Background: Chronic obstructive pulmonary disease (COPD) is a prevalent lung disease characterized by chronic bronchitis, emphysema, small airway obstruction, impaired lung repair, and remodeling, all of which lead to a decline in lung function. Cigarette smoke (CS) is a major risk factor for COPD, inducing prolonged lung and systemic inflammation. At present, we lack effective pharmacological treatments to slow lung function decline.
Roflumilast, a phosphodiesterase 4 (PDE4) inhibitor, improves lung function and exacerbations in COPD. However, the systemic side effects limit its use as a treatment. In this regard, Tanimilast, a novel inhaled PDE4 inhibitor, allows the direct targeting of the lung with reduced systemic exposure.
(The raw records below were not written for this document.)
(** * Audio pipeline of AK-HD-Translated-Video: a shallow embedding

    The development follows three source files:
    - [src/core/audio/AudioProcessor.ts]   (module [AudioProcessor]),
    - [src/core/audio/VAD.ts]              (module [VAD]),
    - [src/core/stt/AudioSessionManager.ts] (module [Session]).

    JavaScript numbers are modelled by [number]: the IEEE special values
    NaN, +Infinity and -Infinity are kept, finite values are exact rationals.
    Rounding (binary64 arithmetic, binary32 storage in a [Float32Array]) and
    the sign of zero are not modelled.  The decimal literals of the source
    denote the rationals they spell.  The properties of the three
    [Behaviour] modules at the end are stated so that the rounding does
    not bear on them: they are about comparisons, counts, bounds that
    rounding to nearest respects, and values computed from whole
    numbers. *)

From Stdlib Require Import QArith Qround Qabs ZArith List Bool Lia Lqa Permutation Sorted Ascii.
From stdpp Require Import gmap strings.
Import ListNotations.

Local Open Scope Q_scope.

(** ** JavaScript numbers *)

Module JS.

Inductive number : Type :=
| NaN
| PInf
| NInf
| Fin (q : Q).

Definition zero : number := Fin 0.
Definition one : number := Fin 1.

Definition of_nat (n : nat) : number := Fin (inject_Z (Z.of_nat n)).
Definition of_Z (z : Z) : number := Fin (inject_Z z).

Definition is_finite (x : number) : bool :=
  match x with Fin _ => true | _ => false end.

Definition is_nan (x : number) : bool :=
  match x with NaN => true | _ => false end.

(** [Qltb a b] decides [a < b]. *)
Definition Qltb (a b : Q) : bool := negb (Qle_bool b a).

(** Unary minus. *)
Definition neg (x : number) : number :=
  match x with
  | NaN => NaN
  | PInf => NInf
  | NInf => PInf
  | Fin q => Fin (- q)
  end.

(** [x + y] *)
Definition add (x y : number) : number :=
  match x, y with
  | NaN, _ | _, NaN => NaN
  | PInf, NInf | NInf, PInf => NaN
  | PInf, _ | _, PInf => PInf
  | NInf, _ | _, NInf => NInf
  | Fin a, Fin b => Fin (a + b)
  end.

(** [x - y] *)
Definition sub (x y : number) : number := add x (neg y).

(** The infinity with the sign of [q] times the sign of the infinity;
    an infinity times zero is NaN. *)
Definition inf_times (positive : bool) (q : Q) : number :=
  if Qeq_bool q 0 then NaN
  else if xorb positive (Qltb 0 q) then NInf else PInf.

(** [x * y] *)
Definition mul (x y : number) : number :=
  match x, y with
  | NaN, _ | _, NaN => NaN
  | PInf, PInf | NInf, NInf => PInf
  | PInf, NInf | NInf, PInf => NInf
  | PInf, Fin q | Fin q, PInf => inf_times true q
  | NInf, Fin q | Fin q, NInf => inf_times false q
  | Fin a, Fin b => Fin (a * b)
  end.

(** [x / y].  A finite non-zero value over zero is an infinity (the zero
    divisor is taken as +0), zero over zero is NaN. *)
Definition div (x y : number) : number :=
  match x, y with
  | NaN, _ | _, NaN => NaN
  | (PInf | NInf), (PInf | NInf) => NaN
  | PInf, Fin q => if Qltb q 0 then NInf else PInf
  | NInf, Fin q => if Qltb q 0 then PInf else NInf
  | Fin _, (PInf | NInf) => Fin 0
  | Fin a, Fin b =>
      if Qeq_bool b 0 then
        if Qeq_bool a 0 then NaN
        else if Qltb 0 a then PInf else NInf
      else Fin (a / b)
  end.

(** [x < y]; false as soon as one side is NaN. *)
Definition lt (x y : number) : bool :=
  match x, y with
  | NaN, _ | _, NaN => false
  | _, NInf => false
  | NInf, _ => true
  | PInf, _ => false
  | Fin _, PInf => true
  | Fin a, Fin b => Qltb a b
  end.

(** [x > y] *)
Definition gt (x y : number) : bool := lt y x.

(** [x <= y]; false as soon as one side is NaN. *)
Definition le (x y : number) : bool :=
  match x, y with
  | NaN, _ | _, NaN => false
  | NInf, _ => true
  | _, PInf => true
  | _, NInf => false
  | PInf, _ => false
  | Fin a, Fin b => Qle_bool a b
  end.

(** [x >= y] *)
Definition ge (x y : number) : bool := le y x.

(** [x === y] on numbers: NaN differs from itself. *)
Definition strict_eq (x y : number) : bool :=
  match x, y with
  | PInf, PInf | NInf, NInf => true
  | Fin a, Fin b => Qeq_bool a b
  | _, _ => false
  end.

(** Truthiness of a number ([x || d], [!x]): NaN and zero are falsy. *)
Definition truthy (x : number) : bool :=
  match x with
  | NaN => false
  | Fin q => negb (Qeq_bool q 0)
  | _ => true
  end.

(** [x || d] for a possibly missing array element [x]. *)
Definition or_default (x : option number) (d : number) : number :=
  match x with
  | Some v => if truthy v then v else d
  | None => d
  end.

(** [Math.abs] *)
Definition Math_abs (x : number) : number :=
  match x with
  | NaN => NaN
  | PInf | NInf => PInf
  | Fin q => Fin (Qabs q)
  end.

(** [Math.max(x, y)]: NaN when an argument is NaN. *)
Definition Math_max (x y : number) : number :=
  match x, y with
  | NaN, _ | _, NaN => NaN
  | _, _ => if lt x y then y else x
  end.

(** [Math.min(x, y)]: NaN when an argument is NaN. *)
Definition Math_min (x y : number) : number :=
  match x, y with
  | NaN, _ | _, NaN => NaN
  | _, _ => if lt y x then y else x
  end.

(** [Math.max(...xs)]: -Infinity without arguments. *)
Definition Math_max_list (xs : list number) : number :=
  fold_left Math_max xs NInf.

(** [Math.min(...xs)]: +Infinity without arguments. *)
Definition Math_min_list (xs : list number) : number :=
  fold_left Math_min xs PInf.

(** [Math.floor] *)
Definition Math_floor (x : number) : number :=
  match x with
  | Fin q => Fin (inject_Z (Qfloor q))
  | _ => x
  end.

(** [Math.ceil] *)
Definition Math_ceil (x : number) : number :=
  match x with
  | Fin q => Fin (inject_Z (Qceiling q))
  | _ => x
  end.

(** [Math.round]: the nearest integer, a half rounding up. *)
Definition Math_round (x : number) : number :=
  match x with
  | Fin q => Fin (inject_Z (Qfloor (q + (1 # 2))))
  | _ => x
  end.

(** Host functions that leave the rationals.  Their behaviour on the
    special values is written out below; on finite arguments they are
    whatever the host computes. *)
Class MathLib : Type := {
  sqrtQ : Q -> Q;        (* Math.sqrt on a positive finite argument *)
  log10Q : Q -> Q;       (* Math.log10 on a positive finite argument *)
  cosQ : Q -> Q;         (* Math.cos on a finite argument *)
  sinQ : Q -> Q;         (* Math.sin on a finite argument *)
  PI : Q;                (* Math.PI *)
  Math_pow : number -> number -> number   (* Math.pow *)
}.

Section Host.
Context {M : MathLib}.

(** [Math.sqrt] *)
Definition Math_sqrt (x : number) : number :=
  match x with
  | NaN | NInf => NaN
  | PInf => PInf
  | Fin q =>
      if Qltb q 0 then NaN
      else if Qeq_bool q 0 then Fin 0
      else Fin (sqrtQ q)
  end.

(** [Math.log10] *)
Definition Math_log10 (x : number) : number :=
  match x with
  | NaN | NInf => NaN
  | PInf => PInf
  | Fin q =>
      if Qltb q 0 then NaN
      else if Qeq_bool q 0 then NInf
      else Fin (log10Q q)
  end.

(** [Math.cos] *)
Definition Math_cos (x : number) : number :=
  match x with
  | Fin q => Fin (cosQ q)
  | _ => NaN
  end.

(** [Math.sin] *)
Definition Math_sin (x : number) : number :=
  match x with
  | Fin q => Fin (sinQ q)
  | _ => NaN
  end.

End Host.

(** A typed array of numbers.  Reading past the end gives [undefined],
    which every use in the source turns into NaN. *)
Definition Float32Array := list number.

Definition get (xs : Float32Array) (i : nat) : number := nth i xs NaN.

(** [new Float32Array(n)] *)
Definition zeros (n : nat) : Float32Array := repeat zero n.

(** [xs.slice(a, b)] for [0 <= a]. *)
Definition slice (xs : Float32Array) (a b : nat) : Float32Array :=
  firstn (b - a) (skipn a xs).

(** [for (let i = start; i < stop; i += step) body], [step >= 1]. *)
Fixpoint for_loop_aux {S : Type} (fuel i stop step : nat)
  (body : nat -> S -> S) (s : S) : S :=
  match fuel with
  | O => s
  | Datatypes.S fuel' =>
      if (i <? stop)%nat
      then for_loop_aux fuel' (i + step) stop step body (body i s)
      else s
  end.

Definition for_loop {S : Type} (start stop step : nat)
  (body : nat -> S -> S) (s : S) : S :=
  for_loop_aux (stop - start) start stop step body s.

(** [xs.sort((a, b) => a - b)]: a stable insertion sort driven by the sign
    of the comparator, a NaN comparison counting as "equal".  On finite
    numbers the comparator is consistent and every sort returns this
    ascending list.  On an array that holds NaN (or two infinities of one
    sign) the comparator is not consistent and ECMAScript leaves the order
    to the implementation: what is proved of the sorted order below
    assumes finite entries. *)
Fixpoint sort_insert (x : number) (l : list number) : list number :=
  match l with
  | [] => [x]
  | y :: l' => if gt (sub x y) zero then y :: sort_insert x l' else x :: l
  end.

Definition sort_numbers (l : list number) : list number :=
  fold_right sort_insert [] l.

End JS.

(** ** src/core/audio/AudioProcessor.ts *)

Module AudioProcessor.
Import JS.

Inductive AudioFormat : Type := wav | mp3 | ogg | webm | raw | float32.

Record AudioConfig : Type := {
  sampleRate : number;
  channels : number;
  bitDepth : number;
  format : AudioFormat;
  enableNormalization : bool;
  enableNoiseReduction : bool;
  enableVAD : bool;
  targetVolume : number;
  silenceThreshold : number
}.

(** [Partial<AudioConfig>]: every property may be absent. *)
Record PartialAudioConfig : Type := {
  sampleRate' : option number;
  channels' : option number;
  bitDepth' : option number;
  format' : option AudioFormat;
  enableNormalization' : option bool;
  enableNoiseReduction' : option bool;
  enableVAD' : option bool;
  targetVolume' : option number;
  silenceThreshold' : option number
}.

Definition override {A : Type} (old : A) (new : option A) : A :=
  match new with Some v => v | None => old end.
Aim: Here we used a combined treatment of Tanimilast with Formoterol (long-acting beta-agonists) to investigate the effect on lung epithelial progenitor cell function. For this, we used an in vitro approach of lung organoids with and without CS-extract (CSE) exposure..
Results: The organoid assay revealed a limited effect on organoid growth after Formoterol treatment alone. In contrast, Tanimilast treatment increased organoid number, with even larger effects observed when added concomitantly with Formoterol. Organoid growth was considerably disrupted in response to CSE exposure, however, combined treatment with Tanimilast and Formoterol boosted organoid growth in CSE-pretreated organoids.
Conclusion: Our findings support the beneficial effect of combined Tanimilast-Formoterol therapy on rescuing CS-impaired organoid formation, suggesting this to be a promising therapeutic approach for defective lung repair in COPD.